Raw data:
--- START ---
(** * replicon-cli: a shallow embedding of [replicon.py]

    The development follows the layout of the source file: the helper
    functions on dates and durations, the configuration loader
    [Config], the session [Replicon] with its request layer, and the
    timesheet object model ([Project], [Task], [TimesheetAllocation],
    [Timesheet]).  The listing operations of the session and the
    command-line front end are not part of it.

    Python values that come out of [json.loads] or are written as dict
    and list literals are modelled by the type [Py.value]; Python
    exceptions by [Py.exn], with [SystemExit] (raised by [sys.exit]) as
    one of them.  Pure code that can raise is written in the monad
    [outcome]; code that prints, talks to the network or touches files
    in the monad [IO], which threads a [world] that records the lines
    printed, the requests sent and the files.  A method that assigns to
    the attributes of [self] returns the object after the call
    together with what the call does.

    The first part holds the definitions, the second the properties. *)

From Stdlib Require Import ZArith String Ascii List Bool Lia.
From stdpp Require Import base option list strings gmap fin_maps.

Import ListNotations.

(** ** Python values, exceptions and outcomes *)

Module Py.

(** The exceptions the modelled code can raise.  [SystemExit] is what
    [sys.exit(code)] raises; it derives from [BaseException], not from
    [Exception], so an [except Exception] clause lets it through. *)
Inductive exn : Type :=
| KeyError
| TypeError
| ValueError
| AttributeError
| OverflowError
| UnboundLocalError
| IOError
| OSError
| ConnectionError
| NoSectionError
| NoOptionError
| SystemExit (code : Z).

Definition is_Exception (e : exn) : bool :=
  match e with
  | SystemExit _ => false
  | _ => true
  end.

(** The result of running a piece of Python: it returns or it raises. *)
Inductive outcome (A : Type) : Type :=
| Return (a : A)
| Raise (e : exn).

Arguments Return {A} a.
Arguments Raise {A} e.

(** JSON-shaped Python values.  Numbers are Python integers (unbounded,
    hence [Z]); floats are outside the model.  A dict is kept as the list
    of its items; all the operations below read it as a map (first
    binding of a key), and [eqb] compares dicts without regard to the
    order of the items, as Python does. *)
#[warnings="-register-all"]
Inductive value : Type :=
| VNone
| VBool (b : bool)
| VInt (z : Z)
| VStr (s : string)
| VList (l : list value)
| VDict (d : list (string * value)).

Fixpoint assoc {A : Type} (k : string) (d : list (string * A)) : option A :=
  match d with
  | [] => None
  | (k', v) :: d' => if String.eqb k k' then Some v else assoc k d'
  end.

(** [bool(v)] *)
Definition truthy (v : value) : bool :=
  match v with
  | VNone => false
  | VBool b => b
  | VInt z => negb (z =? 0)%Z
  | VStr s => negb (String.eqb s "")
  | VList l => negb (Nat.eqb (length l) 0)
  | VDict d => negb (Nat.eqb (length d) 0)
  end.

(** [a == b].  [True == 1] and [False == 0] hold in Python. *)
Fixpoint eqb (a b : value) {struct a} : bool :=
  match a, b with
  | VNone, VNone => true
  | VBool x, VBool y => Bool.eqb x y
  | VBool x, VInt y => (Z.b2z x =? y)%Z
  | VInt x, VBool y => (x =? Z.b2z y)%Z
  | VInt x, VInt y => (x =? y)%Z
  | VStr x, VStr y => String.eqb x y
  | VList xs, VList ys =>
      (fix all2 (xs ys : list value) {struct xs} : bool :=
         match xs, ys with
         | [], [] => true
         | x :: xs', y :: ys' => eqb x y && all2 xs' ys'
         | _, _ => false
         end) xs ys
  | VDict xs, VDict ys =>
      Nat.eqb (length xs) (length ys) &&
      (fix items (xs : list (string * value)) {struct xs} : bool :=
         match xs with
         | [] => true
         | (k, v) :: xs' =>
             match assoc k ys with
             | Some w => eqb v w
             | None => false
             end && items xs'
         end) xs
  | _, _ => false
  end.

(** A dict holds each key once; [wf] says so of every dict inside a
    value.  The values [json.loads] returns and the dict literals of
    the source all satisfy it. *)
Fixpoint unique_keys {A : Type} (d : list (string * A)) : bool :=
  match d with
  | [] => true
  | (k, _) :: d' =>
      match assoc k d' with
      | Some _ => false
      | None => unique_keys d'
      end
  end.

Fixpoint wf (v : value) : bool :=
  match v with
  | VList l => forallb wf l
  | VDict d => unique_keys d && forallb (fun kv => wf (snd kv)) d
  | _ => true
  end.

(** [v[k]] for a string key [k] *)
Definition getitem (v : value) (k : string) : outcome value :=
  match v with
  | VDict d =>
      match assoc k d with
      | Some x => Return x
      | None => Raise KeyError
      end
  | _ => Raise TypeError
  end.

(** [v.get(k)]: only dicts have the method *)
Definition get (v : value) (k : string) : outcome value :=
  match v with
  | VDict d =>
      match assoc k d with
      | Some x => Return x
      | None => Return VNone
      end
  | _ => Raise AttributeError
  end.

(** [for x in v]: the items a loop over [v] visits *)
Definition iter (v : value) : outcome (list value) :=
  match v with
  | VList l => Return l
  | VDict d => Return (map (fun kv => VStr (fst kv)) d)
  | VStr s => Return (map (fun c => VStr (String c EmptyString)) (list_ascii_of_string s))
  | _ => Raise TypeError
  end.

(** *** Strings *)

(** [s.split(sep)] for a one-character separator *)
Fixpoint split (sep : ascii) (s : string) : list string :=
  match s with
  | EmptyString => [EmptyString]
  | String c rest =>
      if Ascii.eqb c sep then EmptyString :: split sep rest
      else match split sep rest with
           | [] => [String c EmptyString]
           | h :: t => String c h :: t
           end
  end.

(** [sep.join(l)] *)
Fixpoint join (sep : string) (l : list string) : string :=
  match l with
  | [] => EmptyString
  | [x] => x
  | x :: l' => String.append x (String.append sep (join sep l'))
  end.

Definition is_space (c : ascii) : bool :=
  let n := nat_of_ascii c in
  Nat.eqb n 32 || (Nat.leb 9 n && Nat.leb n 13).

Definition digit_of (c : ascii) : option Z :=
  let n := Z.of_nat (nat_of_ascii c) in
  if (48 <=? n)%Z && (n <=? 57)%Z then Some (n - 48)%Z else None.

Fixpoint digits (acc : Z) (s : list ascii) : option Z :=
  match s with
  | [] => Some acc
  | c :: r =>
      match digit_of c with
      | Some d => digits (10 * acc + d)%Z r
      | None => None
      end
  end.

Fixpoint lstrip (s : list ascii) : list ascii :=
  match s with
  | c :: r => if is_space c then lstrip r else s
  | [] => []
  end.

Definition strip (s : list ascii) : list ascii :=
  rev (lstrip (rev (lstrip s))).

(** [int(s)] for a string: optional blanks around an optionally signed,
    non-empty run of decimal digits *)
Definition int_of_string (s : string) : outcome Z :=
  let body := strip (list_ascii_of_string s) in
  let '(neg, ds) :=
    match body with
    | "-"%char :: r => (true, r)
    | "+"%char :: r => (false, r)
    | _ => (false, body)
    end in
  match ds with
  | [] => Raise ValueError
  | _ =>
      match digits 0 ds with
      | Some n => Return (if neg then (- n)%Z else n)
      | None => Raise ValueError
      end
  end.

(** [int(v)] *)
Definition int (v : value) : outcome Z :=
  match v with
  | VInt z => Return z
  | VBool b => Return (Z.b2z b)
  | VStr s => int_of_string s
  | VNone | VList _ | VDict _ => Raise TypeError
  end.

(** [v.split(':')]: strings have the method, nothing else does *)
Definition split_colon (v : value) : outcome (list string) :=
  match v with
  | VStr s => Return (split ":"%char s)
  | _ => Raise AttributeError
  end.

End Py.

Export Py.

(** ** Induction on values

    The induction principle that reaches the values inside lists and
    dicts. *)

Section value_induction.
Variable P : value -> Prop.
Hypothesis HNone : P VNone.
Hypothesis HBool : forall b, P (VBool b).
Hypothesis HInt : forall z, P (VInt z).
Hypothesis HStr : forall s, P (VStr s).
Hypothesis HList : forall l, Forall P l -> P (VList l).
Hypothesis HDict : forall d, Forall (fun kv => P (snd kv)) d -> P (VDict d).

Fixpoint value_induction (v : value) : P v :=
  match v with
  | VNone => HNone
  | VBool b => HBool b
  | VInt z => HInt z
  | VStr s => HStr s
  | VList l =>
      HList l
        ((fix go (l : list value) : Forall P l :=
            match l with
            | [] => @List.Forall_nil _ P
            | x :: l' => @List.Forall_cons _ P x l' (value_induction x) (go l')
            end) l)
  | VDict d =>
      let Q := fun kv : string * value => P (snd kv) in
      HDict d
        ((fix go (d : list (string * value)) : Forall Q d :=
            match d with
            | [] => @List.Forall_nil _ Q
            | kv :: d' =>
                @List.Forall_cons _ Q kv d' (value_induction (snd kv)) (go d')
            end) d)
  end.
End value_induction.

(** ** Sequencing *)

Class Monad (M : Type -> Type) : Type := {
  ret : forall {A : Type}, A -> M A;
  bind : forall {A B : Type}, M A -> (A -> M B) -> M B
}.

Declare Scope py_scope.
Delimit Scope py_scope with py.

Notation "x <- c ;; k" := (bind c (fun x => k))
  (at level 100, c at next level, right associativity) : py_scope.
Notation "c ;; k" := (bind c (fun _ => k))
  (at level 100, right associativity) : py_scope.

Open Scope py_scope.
--- END ---
Instructions to follow:
Using the records above, report each line that contains the word "HInt" by copying it.

Answer to the problem:
Hypothesis HInt : forall z, P (VInt z).
  | VInt z => HInt z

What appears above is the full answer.